McClelland, John Alexander (1870–1920), physicist, was born in Dunalis in the parish of Dunboe, near Coleraine, Co. Londonderry, and was baptised on 1 December 1870, youngest among eleven children of William McClelland, a presbyterian farmer, and Margaret McClelland (née Morrison). As a young boy, he showed no interest in farming, but instead was educated from 1885 at Coleraine Academical Institution and then attended QCG. The decision to study in Galway may have been influenced by the fact that the professor of physics there was Alexander Anderson (qv), who was from the same part of north Co. Londonderry. McClelland was an outstanding student, graduating BA (1892), with first-class honours and gold medal in physics, and MA (1893).

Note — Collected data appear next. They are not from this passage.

(** One page of memory: a path, a key for standard input and entries for [poll]. *)
Definition page : list Z := str "/h" ++ replicate 14 0 ++ poll_bytes (mkPoll 3 1 0) ++ poll_bytes (mkPoll (-1) 1 0) ++ [7; 8].
Definition page_memory : Z -> Z -> option Z := fun c a =>
  if (c =? 4096) && (0x400000 <=? a) && (a <? 0x401000) then Some (default 0 (page !! Z.to_nat (a - 0x400000))) else None.

(** Descriptor 3 is the file /h and descriptor 4 the directory /. *)
Definition file_entry : FdEntry := ramfs_entry 1 1 true false.
Definition dir_entry : FdEntry := mkFd Dir 0 0 0 false false (splice (replicate 64 0) 0 [47]) 1.
Definition program : Task := set_fd_table (set_cr3 (sched_spec.sample 0 Ready) 4096) (<[4%nat := Some dir_entry]> fd_spec.hello_table).
Definition machine : Machine (W := Z -> Z -> option Z) (D := RamDisk) (S := unit) :=
  mkMachine (mkKernel
    (set_um (set_tasks boot (<[0%nat := program]> (tasks boot))) page_memory)
    (mkFiles (Some fd_spec.hello) (fatfs.new tt) (ext2.boot tt) (disk_store.mkStores (replicate 4 false) [None; None; None; None]))
    tty.TTY (sched_spec.or_else stdin.boot (stdin.push 65 stdin.boot)) (mkStats 5 0 0)) tt 0.

Abbreviation syscall := (handle_syscall (fun _ => None) [] (fun _ : RamDisk => 0)).

Lemma page_mapped a n : 0x400000 <= a -> a + Z.of_nat n <= 0x401000 -> mapped page_memory 4096 a n.
Proof.
  intros H1 H2 i Hi. change (is_Some (page_memory 4096 (a + Z.of_nat i))). unfold page_memory. change (4096 =? 4096) with true. cbn [andb].
  destruct (Z.leb_spec 0x400000 (a + Z.of_nat i)); [|lia]. destruct (Z.ltb_spec (a + Z.of_nat i) 0x401000); [|lia]. cbn [andb]. eauto.
Qed.

Lemma machine_opened : opened (kernel machine) 4096 page_memory 3 file_entry [1; 2; 3].
Proof.
  constructor; [vm_compute; lia| | | |reflexivity].
  - exists program. split; [reflexivity|]. split; reflexivity.
  - reflexivity.
  - eexists _, _. split; [reflexivity|]. split; [reflexivity|]. split; reflexivity.
Qed.

Lemma pwrite_pread_round_trip_witness : exists m1 m2 w2,
  syscall 18 3 0x400020 2 2 0 machine = Ret (Ok (syscall_core.ok_result 2), m1) /\
  syscall 17 3 0x400100 2 2 0 m1 = Ret (Ok (syscall_core.ok_result 2), m2) /\
  opened (kernel m2) 4096 w2 3 file_entry [1; 2; 7; 8] /\ peek_bytes w2 4096 0x400100 2 = Ret [7; 8].
Proof.
  destruct (pwrite_pread_round_trip (fun _ => None) [] (fun _ : RamDisk => 0) machine 4096 page_memory 3 file_entry [1; 2; 3] 0x400020 0x400100 [7; 8] 2)
    as (m1 & m2 & w2 & H1 & _ & H2 & H3 & H4);
    [exact machine_opened|reflexivity|vm_compute; split; discriminate|vm_compute; split; discriminate|vm_compute; discriminate|vm_compute; reflexivity
    |apply page_mapped; vm_compute; discriminate|].
  exists m1, m2, w2. split; [exact H1|]. split; [exact H2|]. split; [exact H3|exact H4].
Defined.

In 1895 he won a research fellowship from the RUI and also an 1851 exhibition scholarship, with which he transferred (1896) to Trinity College, Cambridge, to pursue further research under J. J. Thomson and C. T. R. Wilson at the Cavendish laboratory. Röntgen rays had just been discovered, and the Cavendish was in the forefront of exciting new research into radiation and the effects of electricity on gases. McClelland's work was reported to the Royal Society in 1896 and 1897, and he went on to develop a novel method of studying the mobility of ions in gases given off from incandescent metals and flames. This work was reported in the Philosophical Magazine in July 1898 and in the Proceedings of the Cambridge Philosophical Society in December 1899. He received a research BA degree from Cambridge in 1897.
In 1900 he returned to Ireland as professor of physics at UCD, then based in very inadequate premises in what later became Newman House, St Stephen's Green. In 1901 he became a fellow of the RUI. He gave evidence to the royal commission on university education; his views were influential when it was decided to establish the NUI. In 1908 he was appointed to the chair of experimental physics at UCD in the new NUI, and (in the better equipped premises of the superseded RUI) developed a remarkable research school, which included students such as Felix Hackett (qv), J. J. Dowling (d. 1960), J. J. Nolan (qv), P. J. Nolan (qv), and J. J. McHenry (1897–1976). He put a great deal of work into planning an up-to-date physics building in Earlsfort Terrace, though – as a result of financial constraints – only part of it was constructed.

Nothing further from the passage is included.